You have to be seriously unlucky to catch malaria in Britain today - but it does happen. The 14 cases of airport malaria identified in the country in the last 30 years were each the result of a chain of events occurring against huge odds.

First, the mosquito responsible had to be carrying the malaria parasite, which is comparatively rare. Only a small proportion of anopheline mosquitoes, the breed that spread the disease, are infected with the parasite. Then the infected mosquito had to find its way onto the aircraft that brought it from Africa or the Far East - and survive the journey.

On arrival, it had to escape from the aircraft, bite a victim and deliver in that single encounter a sufficient dose of parasite to cause malaria.

Normally, being bitten by one malaria-carrying mosquito would not be enough to cause the disease. In countries where malaria is endemic it is repeated bites by malaria-carrying mosquitoes that eventually overwhelms the immune defence system of the victim and causes them to succumb.

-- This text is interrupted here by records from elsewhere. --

(* ===== verification/PointCloud.v ===== *)
(** * [sensor_msgs/msg/PointCloud2]

    [rclweb/src/cdr/point_cloud2.rs]: the codec written field by field over
    the CDR reader and writer, the entry points over whole buffers, and the
    flat metadata record handed to the host. *)

From S2P Require Import Prelude Utf8 CdrCore.
From S2P Require CdrReader CdrWriter CdrCodec.
Import CdrWriter CdrReader CdrCodec.

Record PointField := {
  pf_name : bytes;
  pf_offset : Z;
  pf_datatype : Z;
  pf_count : Z
}.

Record Header := {
  stamp_sec : Z;
  stamp_nanosec : Z;
  frame_id : bytes
}.

Record PointCloud2View := {
  pc_header : Header;
  height : Z;
  width : Z;
  fields : list PointField;
  is_bigendian : bool;
  point_step : Z;
  row_step : Z;
  data : bytes;
  is_dense : bool
}.

Section Codec.
Context `{Target}.

Abbreviation R := (SM CdrReader CdrError.t).
Abbreviation W := (SM CdrWriter CdrError.t).

Definition decode_header (parent : CdrNesting) : R Header :=
  current <~ CdrReader.enter_nested parent ;;
  _time <~ CdrReader.enter_nested current ;;
  sec <~ read_i32 ;;
  nanosec <~ read_u32 ;;
  frame <~ read_string None ;;
  ret {| stamp_sec := sec; stamp_nanosec := nanosec; frame_id := frame |}.

Definition encode_header (h : Header) (parent : CdrNesting) : W unit :=
  current <~ CdrWriter.enter_nested parent ;;
  _time <~ CdrWriter.enter_nested current ;;
  write_i32 (stamp_sec h) ;;~
  write_u32 (stamp_nanosec h) ;;~
  write_string (frame_id h) None.

Definition decode_point_field : R PointField :=
  name <~ read_string None ;;
  off <~ read_u32 ;;
  datatype <~ read_u8 ;;
  count <~ read_u32 ;;
  ret {| pf_name := name; pf_offset := off; pf_datatype := datatype; pf_count := count |}.

Definition encode_point_field (f : PointField) : W unit :=
  write_string (pf_name f) None ;;~
  write_u32 (pf_offset f) ;;~
  write_u8 (pf_datatype f) ;;~
  write_u32 (pf_count f).

(** [for _ in 0..field_count { enter_nested; fields.push(..) }]. *)
Fixpoint decode_fields (n : nat) (parent : CdrNesting) (acc : list PointField)
    : R (list PointField) :=
  match n with
  | O => ret acc
  | S n' =>
      _nest <~ CdrReader.enter_nested parent ;;
      f <~ decode_point_field ;;
      decode_fields n' parent (acc ++ [f])
  end.

Fixpoint encode_fields (fs : list PointField) (parent : CdrNesting) : W unit :=
  match fs with
  | [] => ret tt
  | f :: fs' =>
      _nest <~ CdrWriter.enter_nested parent ;;
      encode_point_field f ;;~
      encode_fields fs' parent
  end.

Definition decode_point_cloud2_nested (parent : CdrNesting) : R PointCloud2View :=
  h <~ decode_header parent ;;
  ht <~ read_u32 ;;
  wd <~ read_u32 ;;
  field_count <~ read_sequence_length None ;;
  fs <~ decode_fields (Z.to_nat field_count) parent [] ;;
  be <~ read_bool ;;
  ps <~ read_u32 ;;
  rs <~ read_u32 ;;
  d <~ read_byte_sequence None ;;
  dense <~ read_bool ;;
  ret {| pc_header := h; height := ht; width := wd; fields := fs; is_bigendian := be;
         point_step := ps; row_step := rs; data := d; is_dense := dense |}.

Definition decode_point_cloud2 : R PointCloud2View := decode_point_cloud2_nested nesting_root.

Definition encode_point_cloud2_nested (view : PointCloud2View) (parent : CdrNesting) : W unit :=
  encode_header (pc_header view) parent ;;~
  write_u32 (height view) ;;~
  write_u32 (width view) ;;~
  write_sequence_length (as_unsigned 32 (blen (fields view))) None ;;~
  encode_fields (fields view) parent ;;~
  write_bool (is_bigendian view) ;;~
  write_u32 (point_step view) ;;~
  write_u32 (row_step view) ;;~
  write_byte_sequence (data view) None ;;~
  write_bool (is_dense view).

Definition encode_point_cloud2 (view : PointCloud2View) : W unit :=
  encode_point_cloud2_nested view nesting_root.

Definition decode_point_cloud2_le (bs : bytes) : outcome CdrError.t PointCloud2View :=
  reader <-- open_default bs ;;
  match decode_point_cloud2 reader with
  | (Ok view, reader') =>
      match ensure_complete_with_zero_tail 0 reader' with
      | (Ok _, _) => Ok view
      | (Err e, _) => Err e
      | (Panic, _) => Panic
      end
  | (Err e, _) => Err e
  | (Panic, _) => Panic
  end.

Definition encode_point_cloud2_le (view : PointCloud2View) : outcome CdrError.t bytes :=
  writer <-- new_default Little ;;
  match encode_point_cloud2 view writer with
  | (Ok _, writer') => Ok (into_bytes writer')
  | (Err e, _) => Err e
  | (Panic, _) => Panic
  end.

Definition encode_point_cloud2_from_sdk_meta (view : PointCloud2View)
    : outcome CdrError.t bytes :=
  expected <-- ok_or (checked_mul usize_max (row_step view) (height view))
                 (CdrError.length_overflow 0 (row_step view) (height view)) ;;
  if negb (blen (data view) =? expected) then
    Err (CdrError.bounds_exceeded 0 expected (blen (data view)))
  else encode_point_cloud2_le view.

(** ** Host metadata *)

Definition point_cloud2_host_meta_len (view : PointCloud2View) : Z :=
  usize_add (usize_add 42 (blen (frame_id (pc_header view))))
    (fold_left (fun s f => usize_add s (usize_add 11 (blen (pf_name f)))) (fields view) 0).

(** [out[i..j].copy_from_slice(src)]: panics out of range. *)
Definition copy_into (out : bytes) (i : Z) (src : bytes) : outcome unit bytes :=
  if (0 <=? i) && (i + blen src <=? blen out) then
    Ok (take (Z.to_nat i) out ++ src ++ drop (Z.to_nat (i + blen src)) out)
  else Panic.

Fixpoint write_meta_fields (fs : list PointField) (out : bytes) (o : Z)
    : outcome unit (Z * bytes) :=
  match fs with
  | [] => Ok (o, out)
  | f :: fs' =>
      let name := pf_name f in
      name_len <-- ok_or (try_from u16_max (blen name)) tt ;;
      out <-- copy_into out o (to_le 2 name_len) ;;
      let o := usize_add o 2 in
      out <-- copy_into out o name ;;
      let o := usize_add o (blen name) in
      out <-- copy_into out o (to_le 4 (pf_offset f)) ;;
      let o := usize_add o 4 in
      out <-- copy_into out o [pf_datatype f] ;;
      let o := usize_add o 1 in
      out <-- copy_into out o (to_le 4 (pf_count f)) ;;
      let o := usize_add o 4 in
      write_meta_fields fs' out o
  end.

(** [Err tt] is the source's [None]. *)
Definition write_point_cloud2_host_meta (view : PointCloud2View) (data_offset : Z)
    (out : bytes) : outcome unit (Z * bytes) :=
  let need := point_cloud2_host_meta_len view in
  if blen out <? need then Err tt
  else
    out <-- copy_into out 0 (to_le 4 (height view)) ;;
    out <-- copy_into out 4 (to_le 4 (width view)) ;;
    out <-- copy_into out 8 (to_le 4 (point_step view)) ;;
    out <-- copy_into out 12 (to_le 4 (row_step view)) ;;
    out <-- copy_into out 16 (to_le 4 data_offset) ;;
    out <-- copy_into out 20 (to_le 4 (as_unsigned 32 (blen (data view)))) ;;
    out <-- copy_into out 24 [if is_bigendian view then 1 else 0] ;;
    out <-- copy_into out 25 [if is_dense view then 1 else 0] ;;
    out <-- copy_into out 26 [0] ;;
    out <-- copy_into out 27 [0] ;;
    out <-- copy_into out 28 (to_le 4 (as_unsigned 32 (blen (fields view)))) ;;
    out <-- copy_into out 32 (to_le 4 (as_unsigned 32 (stamp_sec (pc_header view)))) ;;
    out <-- copy_into out 36 (to_le 4 (stamp_nanosec (pc_header view))) ;;
    let frame := frame_id (pc_header view) in
    frame_len <-- ok_or (try_from u16_max (blen frame)) tt ;;
    out <-- copy_into out 40 (to_le 2 frame_len) ;;
    out <-- copy_into out 42 frame ;;
    let o := usize_add 42 (blen frame) in
    write_meta_fields (fields view) out o.

End Codec.

(** ** Correctness *)

Section Correct.
Context `{Target}.

(** A text the string codec carries: UTF-8, within the reader's budget. *)
Definition text_ok (s : bytes) : Prop := utf8_valid s = true /\ 2 * blen s <= 67108864.

Definition point_field_ok (f : PointField) : Prop :=
  text_ok (pf_name f) /\ is_unsigned 32 (pf_offset f) /\ is_unsigned 8 (pf_datatype f) /\
  is_unsigned 32 (pf_count f).

Definition view_ok (v : PointCloud2View) : Prop :=
  is_signed 32 (stamp_sec (pc_header v)) /\ is_unsigned 32 (stamp_nanosec (pc_header v)) /\
  text_ok (frame_id (pc_header v)) /\
  is_unsigned 32 (height v) /\ is_unsigned 32 (width v) /\
  Forall point_field_ok (fields v) /\ blen (fields v) <= u32_max /\
  is_unsigned 32 (point_step v) /\ is_unsigned 32 (row_step v) /\ bytes_ok (data v).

Dr Charles Easmon, specialist adviser in travel health at the London School of Hygiene and Tropical Medicine, said: "Airport malaria is incredibly rare. You have to be pretty unlucky to meet a mosquito which has got it and then the mosquito has to deliver a sufficient dose of the parasite. There is, howeveran issue about who is mostat risk."

Some people, such as pregnant women, are more likely to get the disease, which is why they are advised not to travel to malarial areas. "Studies have shown that pregnant women are more prone to be bitten and there is a suggestion they may be more prone to get the worst type of the disease, plasmodium falciparum," Dr Easmon said.

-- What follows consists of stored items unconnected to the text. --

(** [read_string] accepts exactly the wire strings: a length word of at least
    one, a payload within the type bound and the temporary budget (charged at two
    bytes per payload byte), a final NUL, strict UTF-8; it returns that payload and
    stops after the NUL.  Anything else is an error at the field start. *)
Theorem read_string_exact r mb :
  reader_wf r ->
  match read_string mb r with
  | (Ok s, r') =>
      exists len, uint_at r 4 len (field_start_of r 4 + 4) /\ len = blen s + 1 /\
        bound_ok mb (blen s) /\ 2 * blen s <= max_temporary_allocation (limits r) /\
        sub_list (bytes_of r) (field_start_of r 4 + 4) len = s ++ [0] /\
        utf8_valid s = true /\ r' = set_offset (field_start_of r 4 + 4 + len) r
  | (Err _, _) => forall s o, ~ string_at r mb s o
  | (Panic, _) => False
  end.
Proof.
  intros Hr. pose proof (read_string_spec r mb Hr) as Hs. unfold field_spec, wp in Hs.
  destruct (read_string mb r) as [[s | e |] r']; [| | done].
  - destruct Hs as [(len & o1 & Hl & H1 & Hb & Ht & Ho & Hle & Hsub & Hu) Hr'].
    pose proof (uint_at_end _ _ _ _ Hl) as ->.
    assert (len = blen s + 1) as Hlen.
    { pose proof (padding_wf r 4 Hr ltac:(lia)). pose proof (reader_wf_small r Hr).
      unfold field_start_of in *.
      pose proof (blen_sub_list (bytes_of r) (offset r + padding_for (offset r) 4 + 4) len) as Hbl.
      rewrite Hsub, blen_app, blen_single in Hbl. lia. }
    replace (len - 1) with (blen s) in * by lia.
    exists len. split_and!; [done.. |]. by rewrite <- Ho.
  - by destruct Hs as (_ & _ & Hno).
Qed.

There are fears that malaria could become re-established in Britain, aided by global warming, in the way that West Nile virus, also spread by mosquitoes, has found its way back into New York, apparently carried by ships bringing exotic birds for American collectors. Seven people died last summer and one has died so far this summer from the disease which led the mayor, Rudy Giuliani, to order the closure of Central Park last month and the mass spraying of streets and open spaces with insecticide.

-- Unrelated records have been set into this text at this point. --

(* ===== verification/Cbor.v ===== *)
(** * Deterministic CBOR: the decoder and the encoder

    [rclweb/src/protocol/cbor.rs] and the CBOR half of
    [rclweb/src/protocol/encode.rs].  The decoder is a recursive-descent reader
    bounded in depth (16) and map size (4096); the encoder writes shortest-form
    heads and ascending keys.  The recursion of [decode_value] is by fuel:
    [DECODE_FUEL] = 17 exceeds the depth bound, and running out of fuel (which
    the theorems show never happens) is modelled as a panic. *)

From S2P Require Import Prelude Utf8.

Definition MAX_NESTING_DEPTH : Z := 16.
Definition MAX_MAP_ENTRIES : Z := 4096.
Definition MAX_SAFE_INTEGER : Z := 9007199254740991.

Definition MT_UINT : Z := 0.
Definition MT_NINT : Z := 1.
Definition MT_BYTES : Z := 2.
Definition MT_TEXT : Z := 3.
Definition MT_ARRAY : Z := 4.
Definition MT_MAP : Z := 5.
Definition MT_TAG : Z := 6.
Definition MT_SIMPLE : Z := 7.
Definition SIMPLE_FALSE : Z := 20.
Definition SIMPLE_TRUE : Z := 21.
Definition SIMPLE_NULL : Z := 22.

Record CborError := cbor_error { cbor_reason : string; cbor_offset : Z }.

#[export] Instance CborError_eq_dec : EqDecision CborError.
Proof. solve_decision. Defined.

#[local] Set Warnings "-register-all".

Inductive CborValue :=
| Null
| Bool (b : bool)
| Unsigned (v : Z)
| Negative (v : Z)
| Bytes (b : bytes)
| Text (t : bytes)
| Array (items : list CborValue)
| Map (entries : list (Z * CborValue)).

(** ** The decoder *)

Record Reader := mk_rd { rd_bytes : bytes; rd_offset : Z }.

Definition advance (n : Z) (r : Reader) : Reader := mk_rd (rd_bytes r) (rd_offset r + n).

Record Head := { major : Z; additional : Z; argument : Z; head_offset : Z }.

Section Decoder.
Context `{Target}.

Abbreviation D := (SM Reader CborError).

(** [saturating_sub]. *)
Definition rd_remaining (r : Reader) : Z := Z.max 0 (blen (rd_bytes r) - rd_offset r).

Definition fail_at {A} (reason : string) (at_ : Z) : D A := throw (cbor_error reason at_).
Definition fail_here {A} (reason : string) : D A :=
  r <~ gets id ;; fail_at reason (rd_offset r).

Definition read_byte : D Z :=
  r <~ gets id ;;
  if blen (rd_bytes r) <=? rd_offset r then fail_here "truncated"
  else
    b <~ lift (index (rd_bytes r) (rd_offset r)) ;;
    modify (advance 1) ;;~ ret b.

Definition read_slice (n : Z) : D bytes :=
  r <~ gets id ;;
  if rd_remaining r <? n then fail_here "truncated"
  else
    let start := rd_offset r in
    modify (advance n) ;;~
    r' <~ gets id ;;
    lift (slice (rd_bytes r') start (rd_offset r')).

(** [for _ in 0..n { arg = (arg << 8) | u64::from(r.read_byte()?) }]. *)
Fixpoint read_arg (n : nat) (arg : Z) : D Z :=
  match n with
  | O => ret arg
  | S n' =>
      b <~ read_byte ;;
      read_arg n' (Z.lor (as_unsigned 64 (Z.shiftl arg 8)) b)
  end.

(** An argument of [n] bytes that may not be below [least]. *)
Definition read_long_head (n : nat) (least maj add at_ : Z) (integer_argument : bool) : D Head :=
  r <~ gets id ;;
  if rd_remaining r <? Z.of_nat n then fail_at "truncated" at_
  else
    arg <~ read_arg n 0 ;;
    if integer_argument && (arg <? least) then fail_at "non_shortest_form" at_
    else ret {| major := maj; additional := add; argument := arg; head_offset := at_ |}.

Definition read_head : D Head :=
  r <~ gets id ;;
  let at_ := rd_offset r in
  if rd_remaining r =? 0 then fail_at "truncated" at_
  else
    initial <~ read_byte ;;
    let maj := Z.shiftr initial 5 in
    let add := Z.land initial 31 in
    let integer_argument := negb ((maj =? MT_SIMPLE) && (25 <=? add) && (add <=? 27)) in
    if add <=? 23 then
      ret {| major := maj; additional := add; argument := add; head_offset := at_ |}
    else if add =? 24 then read_long_head 1 24 maj add at_ true
    else if add =? 25 then read_long_head 2 0x100 maj add at_ integer_argument
    else if add =? 26 then read_long_head 4 0x10000 maj add at_ integer_argument
    else if add =? 27 then read_long_head 8 0x100000000 maj add at_ integer_argument
    else if add =? 31 then fail_at "indefinite_length" at_
    else fail_at "reserved_additional_info" at_.

Definition length_to_usize (arg at_ : Z) : outcome CborError Z :=
  if MAX_SAFE_INTEGER <? arg then Err (cbor_error "length_out_of_range" at_)
  else ok_or (try_from usize_max arg) (cbor_error "length_out_of_range" at_).

(** The element loop of an array; [item] decodes one element. *)
Fixpoint decode_items (n : nat) (item : D CborValue) (out : list CborValue)
    : D (list CborValue) :=
  match n with
  | O => ret out
  | S n' => v <~ item ;; decode_items n' item (out ++ [v])
  end.

(** The entry loop of a map: keys are unsigned, never seen before, ascending. *)
Fixpoint decode_entries (n : nat) (item : D CborValue) (seen : list Z) (prev : option Z)
    (out : list (Z * CborValue)) : D (list (Z * CborValue)) :=
  match n with
  | O => ret out
  | S n' =>
      key_head <~ read_head ;;
      if negb (major key_head =? MT_UINT) then
        fail_at "map_key_not_unsigned" (head_offset key_head)
      else
        let key := argument key_head in
        if existsb (Z.eqb key) seen then fail_at "duplicate_map_key" (head_offset key_head)
        else if match prev with Some p => key <? p | None => false end then
          fail_at "map_key_order" (head_offset key_head)
        else
          val <~ item ;;
          decode_entries n' item (key :: seen) (Some key) (out ++ [(key, val)])
  end.

Fixpoint decode_value (fuel : nat) (depth : Z) : D CborValue :=
  match fuel with
  | O => lift Panic
  | S fuel' =>
      h <~ read_head ;;
      let at_ := head_offset h in
      let arg := argument h in
      if major h =? MT_UINT then ret (Unsigned arg)
      else if major h =? MT_NINT then ret (Negative (-1 - arg))
      else if major h =? MT_BYTES then
        len <~ lift (length_to_usize arg at_) ;;
        s <~ read_slice len ;;
        ret (Bytes s)
      else if major h =? MT_TEXT then
        len <~ lift (length_to_usize arg at_) ;;
        s <~ read_slice len ;;
        if utf8_valid s then ret (Text s) else fail_at "invalid_utf8" at_
      else if major h =? MT_ARRAY then
        let next := usize_add depth 1 in
        if MAX_NESTING_DEPTH <? next then fail_at "nesting_depth_exceeded" at_
        else
          len <~ lift (length_to_usize arg at_) ;;
          r <~ gets id ;;
          if rd_remaining r <? len then fail_at "truncated" at_
          else
            items <~ decode_items (Z.to_nat len) (decode_value fuel' next) [] ;;
            ret (Array items)
      else if major h =? MT_MAP then
        let next := usize_add depth 1 in
        if MAX_NESTING_DEPTH <? next then fail_at "nesting_depth_exceeded" at_
        else if MAX_MAP_ENTRIES <? arg then fail_at "map_entries_exceeded" at_
        else
          len <~ lift (length_to_usize arg at_) ;;
          r <~ gets id ;;
          if (0 <? len) && (rd_remaining r <? Z.min usize_max (len * 2)) then
            fail_at "truncated" at_
          else
            entries <~ decode_entries (Z.to_nat len) (decode_value fuel' next) [] None [] ;;
            ret (Map entries)
      else if major h =? MT_TAG then fail_at "tag_not_allowed" at_
      else if major h =? MT_SIMPLE then
        if (additional h =? 25) || (additional h =? 26) || (additional h =? 27) then
          fail_at "float_not_allowed" at_
        else
          let simple := if additional h =? 24 then as_unsigned 8 arg else additional h in
          if simple =? SIMPLE_FALSE then ret (Bool false)
          else if simple =? SIMPLE_TRUE then ret (Bool true)
          else if simple =? SIMPLE_NULL then ret Null
          else fail_at "simple_not_allowed" at_
      else fail_at "unsupported_major_type" at_
  end.

(** One level more than the depth bound. *)
Definition DECODE_FUEL : nat := 17.

Definition decode_deterministic_cbor (bs : bytes) : outcome CborError CborValue :=
  match bs with
  | [] => Err (cbor_error "empty_input" 0)
  | _ =>
      match decode_value DECODE_FUEL 0 (mk_rd bs 0) with
      | (Ok value, r) =>
          if negb (rd_offset r =? blen bs) then Err (cbor_error "trailing_data" (rd_offset r))
          else Ok value
      | (Err e, _) => Err e
      | (Panic, _) => Panic
      end
  end.

End Decoder.

(** ** The encoder *)

Record EncodeError := encode_error { encode_reason : string }.

Definition write_head (out : bytes) (maj arg : Z) : bytes :=
  let mt := as_unsigned 8 (Z.shiftl maj 5) in
  if arg <=? 23 then out ++ [Z.lor mt (as_unsigned 8 arg)]
  else if arg <=? 0xff then out ++ [Z.lor mt 24] ++ [as_unsigned 8 arg]
  else if arg <=? 0xffff then out ++ [Z.lor mt 25] ++ to_be 2 (as_unsigned 16 arg)
  else if arg <=? 0xffffffff then out ++ [Z.lor mt 26] ++ to_be 4 (as_unsigned 32 arg)
  else out ++ [Z.lor mt 27] ++ to_be 8 arg.

(** [sort_by_key] is a stable sort. *)
Fixpoint insert_by_key {A} (p : Z * A) (l : list (Z * A)) : list (Z * A) :=
  match l with
  | [] => [p]
  | q :: l' => if fst p <=? fst q then p :: q :: l' else q :: insert_by_key p l'
  end.
Definition sort_by_key {A} (l : list (Z * A)) : list (Z * A) := foldr insert_by_key [] l.

(** Two neighbours with the same key ([windows(2)]). *)
Fixpoint has_duplicate {A} (l : list (Z * A)) : bool :=
  match l with
  | p :: (q :: _) as l' => (fst p =? fst q) || has_duplicate l'
  | _ => false
  end.

(** Thread the output buffer through a list of writers. *)
Fixpoint write_each {E A} (ws : list A) (write : A -> bytes -> outcome E bytes) (out : bytes)
    : outcome E bytes :=
  match ws with
  | [] => Ok out
  | w :: ws' => out' <-- write w out ;; write_each ws' write out'
  end.

Section Encoder.
Context `{Target}.

Fixpoint encode_value (value : CborValue) (depth : Z) (out : bytes)
    : outcome EncodeError bytes :=
  match value with
  | Null => Ok (out ++ [0xf6])
  | Bool false => Ok (out ++ [0xf4])
  | Bool true => Ok (out ++ [0xf5])
  | Unsigned v => Ok (write_head out 0 v)
  | Negative v =>
      if 0 <=? v then Err (encode_error "negative_out_of_range")
      else
        let argument := -1 - v in
        if u64_max <? argument then Err (encode_error "negative_out_of_range")
        else Ok (write_head out 1 argument)
  | Bytes b => Ok (write_head out 2 (blen b) ++ b)
  | Text t => Ok (write_head out 3 (blen t) ++ t)
  | Array items =>
      let next := usize_add depth 1 in
      if MAX_NESTING_DEPTH <? next then Err (encode_error "nesting_depth_exceeded")
      else
        write_each (map (fun item => encode_value item next) items) (fun w => w)
          (write_head out 4 (blen items))
  | Map entries =>
      let next := usize_add depth 1 in
      if MAX_NESTING_DEPTH <? next then Err (encode_error "nesting_depth_exceeded")
      else if MAX_MAP_ENTRIES <? blen entries then Err (encode_error "map_entries_exceeded")
      else
        let sorted := sort_by_key (map (fun '(k, v) => (k, encode_value v next)) entries) in
        if has_duplicate sorted then Err (encode_error "duplicate_map_key")
        else
          write_each sorted (fun '(k, w) out => w (write_head out 0 k))
            (write_head out 5 (blen sorted))
  end.

Definition encode_deterministic_cbor (value : CborValue) : outcome EncodeError bytes :=
  encode_value value 0 [].

End Encoder.

(** ** Lemmas: integers and heads *)

Lemma lor_shiftl a b n :
  0 <= n -> 0 <= b < 2 ^ n -> Z.lor (Z.shiftl a n) b = a * 2 ^ n + b.
Proof.
  intros Hn Hb.
  assert (Hland : Z.land (Z.shiftl a n) b = 0).
  { apply Z.bits_inj'. intros i Hi. rewrite Z.land_spec, Z.bits_0.
    destruct (Z.lt_ge_cases i n).
    - by rewrite Z.shiftl_spec_low.
    - destruct (Z.eq_dec b 0) as [-> |]; [by rewrite Z.bits_0, andb_false_r |].
      rewrite (Z.bits_above_log2 b i); [by rewrite andb_false_r | lia |].
      apply Z.log2_lt_pow2; [lia |]. pose proof (Z.pow_le_mono_r 2 n i). lia. }
  rewrite <- Z.lxor_lor, <- Z.add_nocarry_lxor by done.
  by rewrite Z.shiftl_mul_pow2.
Qed.

Lemma of_be_cons b s : of_be (b :: s) = b * 256 ^ blen s + of_be s.
Proof.
  unfold of_be. cbn [rev].
  assert (Happ : forall l x, of_le (l ++ [x]) = of_le l + x * 256 ^ blen l).
  { induction l as [|y l IH]; intros x; [vm_compute (blen []); cbn [app of_le]; lia |].
    cbn [app of_le]. rewrite IH, blen_cons, Z.pow_add_r by (pose proof (blen_nonneg l); lia). lia. }
  rewrite Happ, blen_rev. lia.
Qed.

Definition head_bytes (maj arg : Z) : bytes :=
  if arg <=? 23 then [maj * 32 + arg]
  else if arg <=? 0xff then (maj * 32 + 24) :: to_be 1 arg
  else if arg <=? 0xffff then (maj * 32 + 25) :: to_be 2 arg
  else if arg <=? 0xffffffff then (maj * 32 + 26) :: to_be 4 arg
  else (maj * 32 + 27) :: to_be 8 arg.

Definition u64 (v : Z) : Prop := 0 <= v <= u64_max.

Lemma write_head_app out maj arg :
  0 <= maj <= 7 -> u64 arg -> write_head out maj arg = out ++ head_bytes maj arg.
Proof.
  intros Hm [H0 H1]. unfold u64_max in H1. unfold write_head, head_bytes.
  assert (as_unsigned 8 (Z.shiftl maj 5) = Z.shiftl maj 5) as ->.
  { apply as_unsigned_small. unfold is_unsigned. rewrite Z.shiftl_mul_pow2 by lia. lia. }
  repeat zcase; rewrite ?as_unsigned_small by (unfold is_unsigned; lia);
    rewrite lor_shiftl by lia; change (2 ^ 5) with 32; try done.
  cbn. unfold to_be. cbn. by rewrite Z.mod_small by lia.
Qed.

Lemma head_bytes_len maj arg : 1 <= blen (head_bytes maj arg) <= 9.
Proof.
  unfold head_bytes. repeat case_match; rewrite ?blen_single, ?blen_cons, ?blen_to_be; lia.
Qed.

Lemma head_bytes_ok maj arg : 0 <= maj <= 7 -> u64 arg -> bytes_ok (head_bytes maj arg).
Proof.
  intros Hm [H0 H1]. unfold head_bytes.
  repeat zcase; apply bytes_ok_cons; (split; [unfold is_byte; lia |]);
    try apply bytes_ok_to_be; constructor.
Qed.

(** ** Lemmas: the reader *)

Section Reads.
Context `{Target}.
Implicit Types r : Reader.

Definition left (r : Reader) : bytes := drop (Z.to_nat (rd_offset r)) (rd_bytes r).

Definition rd_wf (r : Reader) : Prop :=
  bytes_ok (rd_bytes r) /\ 0 <= rd_offset r <= blen (rd_bytes r) /\
  blen (rd_bytes r) <= isize_max.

Malaria was widespread in Britain until improved public health measures eliminated it in the early part of the last century. In Rome, it was common until Mussolini drained the Pontine marsh in the Thirties - the clearest example of how a public-health measure succeeded in eliminating the disease.

Global warming could increase the likelihood of the spread of several diseases, including malaria, northwards. Viral encephalitis, a swelling of the brain spread by ticks; Lyme disease, also spread by ticks and causing arthritis and skin rashes; and leishmaniasis, a disease affecting the liver, are all expected to grow as temperatures rise.

Dr Easmon said: "No one understands why malaria disappeared in England. But we do know that it would only take a slight change in global temperatures to alter the mosquito breeding habits and the disease could re-emerge."